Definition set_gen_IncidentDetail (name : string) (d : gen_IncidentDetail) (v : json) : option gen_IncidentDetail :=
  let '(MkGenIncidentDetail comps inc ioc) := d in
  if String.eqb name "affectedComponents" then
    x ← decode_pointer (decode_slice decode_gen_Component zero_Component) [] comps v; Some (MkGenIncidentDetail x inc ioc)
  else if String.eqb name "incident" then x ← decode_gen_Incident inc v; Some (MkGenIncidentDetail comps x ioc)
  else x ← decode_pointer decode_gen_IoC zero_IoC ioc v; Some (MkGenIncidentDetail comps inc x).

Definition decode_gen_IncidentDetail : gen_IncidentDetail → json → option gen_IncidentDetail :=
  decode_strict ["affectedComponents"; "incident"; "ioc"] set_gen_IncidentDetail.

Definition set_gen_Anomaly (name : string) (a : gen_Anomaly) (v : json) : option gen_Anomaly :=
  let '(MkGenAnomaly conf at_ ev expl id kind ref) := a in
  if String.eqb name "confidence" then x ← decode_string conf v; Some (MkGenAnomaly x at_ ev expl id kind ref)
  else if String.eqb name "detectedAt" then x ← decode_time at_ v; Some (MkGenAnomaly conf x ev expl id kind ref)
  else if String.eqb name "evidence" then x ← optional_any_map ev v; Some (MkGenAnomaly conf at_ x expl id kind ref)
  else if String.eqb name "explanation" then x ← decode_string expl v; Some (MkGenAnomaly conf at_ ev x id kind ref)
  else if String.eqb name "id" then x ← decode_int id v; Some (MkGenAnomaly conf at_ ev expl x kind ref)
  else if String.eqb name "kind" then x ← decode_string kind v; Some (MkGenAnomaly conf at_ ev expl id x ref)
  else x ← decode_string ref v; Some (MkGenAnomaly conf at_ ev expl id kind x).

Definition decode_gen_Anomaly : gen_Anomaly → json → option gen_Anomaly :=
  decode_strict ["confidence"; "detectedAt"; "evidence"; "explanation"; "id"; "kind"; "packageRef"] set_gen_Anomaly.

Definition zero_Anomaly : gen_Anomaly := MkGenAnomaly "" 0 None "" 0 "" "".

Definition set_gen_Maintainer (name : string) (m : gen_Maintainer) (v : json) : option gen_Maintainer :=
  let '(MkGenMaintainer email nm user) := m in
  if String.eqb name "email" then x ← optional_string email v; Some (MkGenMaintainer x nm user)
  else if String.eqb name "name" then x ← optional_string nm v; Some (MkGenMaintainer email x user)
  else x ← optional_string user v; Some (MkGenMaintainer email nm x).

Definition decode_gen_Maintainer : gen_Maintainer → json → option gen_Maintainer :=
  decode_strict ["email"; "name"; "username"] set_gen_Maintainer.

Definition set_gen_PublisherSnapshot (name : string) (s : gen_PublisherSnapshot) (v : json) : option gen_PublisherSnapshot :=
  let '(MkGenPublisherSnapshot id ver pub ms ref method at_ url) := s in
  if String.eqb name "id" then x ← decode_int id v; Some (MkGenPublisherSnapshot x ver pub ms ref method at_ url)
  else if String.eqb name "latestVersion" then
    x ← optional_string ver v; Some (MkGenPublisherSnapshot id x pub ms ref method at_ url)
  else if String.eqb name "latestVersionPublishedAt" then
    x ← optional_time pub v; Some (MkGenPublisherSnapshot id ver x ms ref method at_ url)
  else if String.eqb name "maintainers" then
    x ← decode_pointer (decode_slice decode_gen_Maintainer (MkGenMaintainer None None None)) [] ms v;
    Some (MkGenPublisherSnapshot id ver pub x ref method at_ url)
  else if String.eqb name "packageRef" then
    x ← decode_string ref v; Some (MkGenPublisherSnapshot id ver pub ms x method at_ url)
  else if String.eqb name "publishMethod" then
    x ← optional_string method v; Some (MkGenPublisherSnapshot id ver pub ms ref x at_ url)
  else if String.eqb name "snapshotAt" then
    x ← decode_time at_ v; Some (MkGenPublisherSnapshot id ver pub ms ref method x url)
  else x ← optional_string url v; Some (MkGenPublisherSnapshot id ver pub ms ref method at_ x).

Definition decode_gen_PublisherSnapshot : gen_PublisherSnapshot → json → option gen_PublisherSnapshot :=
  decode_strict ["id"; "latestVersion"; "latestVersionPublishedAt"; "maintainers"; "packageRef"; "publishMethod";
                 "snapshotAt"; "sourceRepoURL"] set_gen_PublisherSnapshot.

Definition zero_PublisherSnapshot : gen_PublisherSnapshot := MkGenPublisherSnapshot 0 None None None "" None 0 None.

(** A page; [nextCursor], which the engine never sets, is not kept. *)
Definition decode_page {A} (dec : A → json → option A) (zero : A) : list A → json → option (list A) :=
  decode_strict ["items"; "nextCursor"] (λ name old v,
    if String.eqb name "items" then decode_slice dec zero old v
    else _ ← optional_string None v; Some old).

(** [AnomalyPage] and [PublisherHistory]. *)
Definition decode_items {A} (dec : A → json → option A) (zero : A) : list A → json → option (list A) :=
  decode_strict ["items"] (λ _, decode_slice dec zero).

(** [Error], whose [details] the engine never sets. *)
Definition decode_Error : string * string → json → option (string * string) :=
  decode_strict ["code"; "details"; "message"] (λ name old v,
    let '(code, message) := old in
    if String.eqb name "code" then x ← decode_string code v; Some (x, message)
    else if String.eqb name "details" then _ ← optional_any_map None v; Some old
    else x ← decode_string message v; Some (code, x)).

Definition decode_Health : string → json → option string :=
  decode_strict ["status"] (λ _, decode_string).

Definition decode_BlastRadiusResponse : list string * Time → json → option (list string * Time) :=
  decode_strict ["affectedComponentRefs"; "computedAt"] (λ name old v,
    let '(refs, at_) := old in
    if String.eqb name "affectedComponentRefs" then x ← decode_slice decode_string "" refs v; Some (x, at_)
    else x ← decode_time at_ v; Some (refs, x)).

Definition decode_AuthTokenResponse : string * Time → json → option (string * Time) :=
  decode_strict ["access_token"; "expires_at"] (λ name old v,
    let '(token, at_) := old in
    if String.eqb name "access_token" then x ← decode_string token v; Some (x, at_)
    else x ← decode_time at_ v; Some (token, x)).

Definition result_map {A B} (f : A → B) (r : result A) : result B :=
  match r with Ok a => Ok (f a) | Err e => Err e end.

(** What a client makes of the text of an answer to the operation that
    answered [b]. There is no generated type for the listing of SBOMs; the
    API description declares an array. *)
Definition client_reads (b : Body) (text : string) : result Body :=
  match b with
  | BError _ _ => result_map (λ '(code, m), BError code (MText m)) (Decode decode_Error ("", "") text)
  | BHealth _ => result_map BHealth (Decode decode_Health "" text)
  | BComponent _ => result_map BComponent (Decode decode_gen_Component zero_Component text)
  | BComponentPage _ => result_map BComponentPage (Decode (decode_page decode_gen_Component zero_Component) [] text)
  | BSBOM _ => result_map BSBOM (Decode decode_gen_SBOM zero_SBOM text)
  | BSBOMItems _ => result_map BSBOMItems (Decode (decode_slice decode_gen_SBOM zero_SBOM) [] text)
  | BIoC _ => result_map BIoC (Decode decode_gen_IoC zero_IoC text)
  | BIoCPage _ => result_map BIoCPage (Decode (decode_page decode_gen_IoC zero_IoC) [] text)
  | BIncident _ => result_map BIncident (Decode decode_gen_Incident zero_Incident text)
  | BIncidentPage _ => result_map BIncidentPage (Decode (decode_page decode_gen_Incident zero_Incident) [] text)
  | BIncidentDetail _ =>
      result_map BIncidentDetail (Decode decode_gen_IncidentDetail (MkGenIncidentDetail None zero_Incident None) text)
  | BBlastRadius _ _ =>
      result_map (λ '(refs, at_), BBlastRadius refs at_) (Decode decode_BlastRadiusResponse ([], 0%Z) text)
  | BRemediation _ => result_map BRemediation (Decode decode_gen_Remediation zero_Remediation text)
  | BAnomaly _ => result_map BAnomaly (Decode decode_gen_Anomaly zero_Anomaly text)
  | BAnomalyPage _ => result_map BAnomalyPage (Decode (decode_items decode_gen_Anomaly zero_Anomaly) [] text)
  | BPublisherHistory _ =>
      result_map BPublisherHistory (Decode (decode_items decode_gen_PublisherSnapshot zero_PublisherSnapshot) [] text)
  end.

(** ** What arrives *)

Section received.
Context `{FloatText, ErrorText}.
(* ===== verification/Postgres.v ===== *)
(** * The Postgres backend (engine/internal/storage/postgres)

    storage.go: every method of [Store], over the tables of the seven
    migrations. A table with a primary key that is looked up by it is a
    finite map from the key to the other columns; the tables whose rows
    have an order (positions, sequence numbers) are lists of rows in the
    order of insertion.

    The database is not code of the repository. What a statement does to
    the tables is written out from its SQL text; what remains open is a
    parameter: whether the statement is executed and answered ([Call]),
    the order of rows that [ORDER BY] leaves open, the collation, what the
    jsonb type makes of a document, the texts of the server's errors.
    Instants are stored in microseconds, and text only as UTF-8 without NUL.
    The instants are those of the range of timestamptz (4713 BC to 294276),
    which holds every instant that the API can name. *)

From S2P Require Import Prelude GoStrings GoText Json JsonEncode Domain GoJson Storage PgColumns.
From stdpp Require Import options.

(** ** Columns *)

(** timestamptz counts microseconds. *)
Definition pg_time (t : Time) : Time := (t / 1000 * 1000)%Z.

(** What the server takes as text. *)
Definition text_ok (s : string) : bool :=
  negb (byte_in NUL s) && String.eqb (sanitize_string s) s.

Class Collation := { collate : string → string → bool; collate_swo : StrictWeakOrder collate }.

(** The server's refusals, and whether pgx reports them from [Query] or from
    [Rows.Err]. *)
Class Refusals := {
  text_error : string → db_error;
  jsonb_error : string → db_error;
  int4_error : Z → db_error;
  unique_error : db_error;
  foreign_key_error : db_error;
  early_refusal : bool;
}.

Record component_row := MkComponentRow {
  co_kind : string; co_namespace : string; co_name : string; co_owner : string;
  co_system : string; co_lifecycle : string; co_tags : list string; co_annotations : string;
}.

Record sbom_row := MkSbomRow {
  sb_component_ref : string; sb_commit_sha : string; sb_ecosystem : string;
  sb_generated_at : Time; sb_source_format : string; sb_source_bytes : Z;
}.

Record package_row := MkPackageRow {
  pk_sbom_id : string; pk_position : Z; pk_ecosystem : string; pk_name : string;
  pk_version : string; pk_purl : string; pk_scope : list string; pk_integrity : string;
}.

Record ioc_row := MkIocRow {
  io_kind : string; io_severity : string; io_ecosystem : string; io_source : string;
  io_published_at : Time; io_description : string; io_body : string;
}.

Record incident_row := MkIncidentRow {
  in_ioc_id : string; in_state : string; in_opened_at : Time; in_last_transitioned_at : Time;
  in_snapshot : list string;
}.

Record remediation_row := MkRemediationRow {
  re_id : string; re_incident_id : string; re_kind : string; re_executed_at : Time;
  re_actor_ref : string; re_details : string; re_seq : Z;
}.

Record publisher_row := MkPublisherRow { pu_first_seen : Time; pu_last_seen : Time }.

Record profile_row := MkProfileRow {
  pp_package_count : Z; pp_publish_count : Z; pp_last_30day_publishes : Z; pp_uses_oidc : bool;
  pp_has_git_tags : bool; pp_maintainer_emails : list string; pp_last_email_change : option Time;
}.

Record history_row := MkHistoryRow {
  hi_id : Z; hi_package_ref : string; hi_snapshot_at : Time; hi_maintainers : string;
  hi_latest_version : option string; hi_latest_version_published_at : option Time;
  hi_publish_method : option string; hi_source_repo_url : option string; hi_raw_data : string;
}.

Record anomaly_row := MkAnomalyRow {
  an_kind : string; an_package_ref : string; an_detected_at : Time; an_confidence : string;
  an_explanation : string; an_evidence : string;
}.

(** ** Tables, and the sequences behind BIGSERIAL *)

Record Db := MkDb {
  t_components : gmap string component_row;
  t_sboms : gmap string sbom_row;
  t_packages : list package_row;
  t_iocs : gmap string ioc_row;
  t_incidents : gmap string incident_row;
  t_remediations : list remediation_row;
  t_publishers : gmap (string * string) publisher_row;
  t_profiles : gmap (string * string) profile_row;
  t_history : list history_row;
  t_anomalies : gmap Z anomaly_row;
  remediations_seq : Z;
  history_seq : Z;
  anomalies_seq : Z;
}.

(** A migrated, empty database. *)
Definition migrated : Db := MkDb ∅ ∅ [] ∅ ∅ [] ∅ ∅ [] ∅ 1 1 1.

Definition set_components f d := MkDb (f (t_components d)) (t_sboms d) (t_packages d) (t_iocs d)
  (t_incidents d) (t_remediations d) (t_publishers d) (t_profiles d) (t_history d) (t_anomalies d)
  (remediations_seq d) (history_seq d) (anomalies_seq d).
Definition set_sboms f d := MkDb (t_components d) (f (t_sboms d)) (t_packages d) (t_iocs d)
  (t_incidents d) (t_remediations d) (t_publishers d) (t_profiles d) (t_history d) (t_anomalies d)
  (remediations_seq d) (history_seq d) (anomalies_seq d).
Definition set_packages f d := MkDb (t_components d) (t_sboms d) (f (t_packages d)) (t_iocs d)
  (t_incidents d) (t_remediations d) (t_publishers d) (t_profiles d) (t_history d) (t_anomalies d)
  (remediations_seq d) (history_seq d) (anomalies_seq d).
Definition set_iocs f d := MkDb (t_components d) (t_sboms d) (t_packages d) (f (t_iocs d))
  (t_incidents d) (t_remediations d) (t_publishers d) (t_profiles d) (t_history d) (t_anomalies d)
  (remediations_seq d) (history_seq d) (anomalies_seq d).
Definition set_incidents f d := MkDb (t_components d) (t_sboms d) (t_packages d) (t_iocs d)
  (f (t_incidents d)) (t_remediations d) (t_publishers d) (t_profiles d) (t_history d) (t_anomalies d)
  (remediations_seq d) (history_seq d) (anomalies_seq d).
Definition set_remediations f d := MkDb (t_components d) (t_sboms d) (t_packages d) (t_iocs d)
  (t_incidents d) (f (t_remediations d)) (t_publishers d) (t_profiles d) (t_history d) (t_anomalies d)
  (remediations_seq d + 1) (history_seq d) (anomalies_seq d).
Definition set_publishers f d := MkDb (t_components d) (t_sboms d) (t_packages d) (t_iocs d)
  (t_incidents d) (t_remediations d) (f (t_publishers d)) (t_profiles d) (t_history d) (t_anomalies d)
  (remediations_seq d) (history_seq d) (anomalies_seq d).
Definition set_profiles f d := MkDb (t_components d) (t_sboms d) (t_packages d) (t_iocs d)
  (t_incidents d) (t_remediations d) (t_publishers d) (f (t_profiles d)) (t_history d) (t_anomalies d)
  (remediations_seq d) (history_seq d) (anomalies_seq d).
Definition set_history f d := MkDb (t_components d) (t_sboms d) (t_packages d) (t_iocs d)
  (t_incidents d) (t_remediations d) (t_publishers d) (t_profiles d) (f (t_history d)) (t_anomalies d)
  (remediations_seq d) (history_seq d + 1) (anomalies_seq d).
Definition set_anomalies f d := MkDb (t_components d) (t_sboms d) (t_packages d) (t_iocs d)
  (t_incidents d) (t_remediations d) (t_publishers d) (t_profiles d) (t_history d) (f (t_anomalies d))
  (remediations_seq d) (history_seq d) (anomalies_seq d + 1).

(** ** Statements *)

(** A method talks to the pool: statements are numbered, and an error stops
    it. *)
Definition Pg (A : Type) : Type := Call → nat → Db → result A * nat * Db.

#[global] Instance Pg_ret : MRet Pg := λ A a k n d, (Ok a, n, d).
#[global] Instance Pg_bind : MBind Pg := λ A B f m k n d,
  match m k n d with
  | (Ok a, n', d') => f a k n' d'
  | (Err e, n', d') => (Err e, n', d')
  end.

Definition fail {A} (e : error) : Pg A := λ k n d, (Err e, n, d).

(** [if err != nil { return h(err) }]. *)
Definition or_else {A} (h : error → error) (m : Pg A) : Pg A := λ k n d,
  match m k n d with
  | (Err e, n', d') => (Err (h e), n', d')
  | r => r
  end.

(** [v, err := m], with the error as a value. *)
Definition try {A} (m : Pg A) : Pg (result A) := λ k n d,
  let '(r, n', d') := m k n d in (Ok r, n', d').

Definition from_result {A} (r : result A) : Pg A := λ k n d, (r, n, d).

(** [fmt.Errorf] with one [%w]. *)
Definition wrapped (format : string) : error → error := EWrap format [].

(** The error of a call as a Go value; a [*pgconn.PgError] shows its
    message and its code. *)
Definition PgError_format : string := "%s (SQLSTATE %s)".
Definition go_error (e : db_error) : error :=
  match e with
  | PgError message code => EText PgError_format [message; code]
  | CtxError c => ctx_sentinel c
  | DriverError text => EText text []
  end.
= = = =
The problem → Go through the material and tally every line where "Instance" appears. The number is the whole answer.

Final answer → 2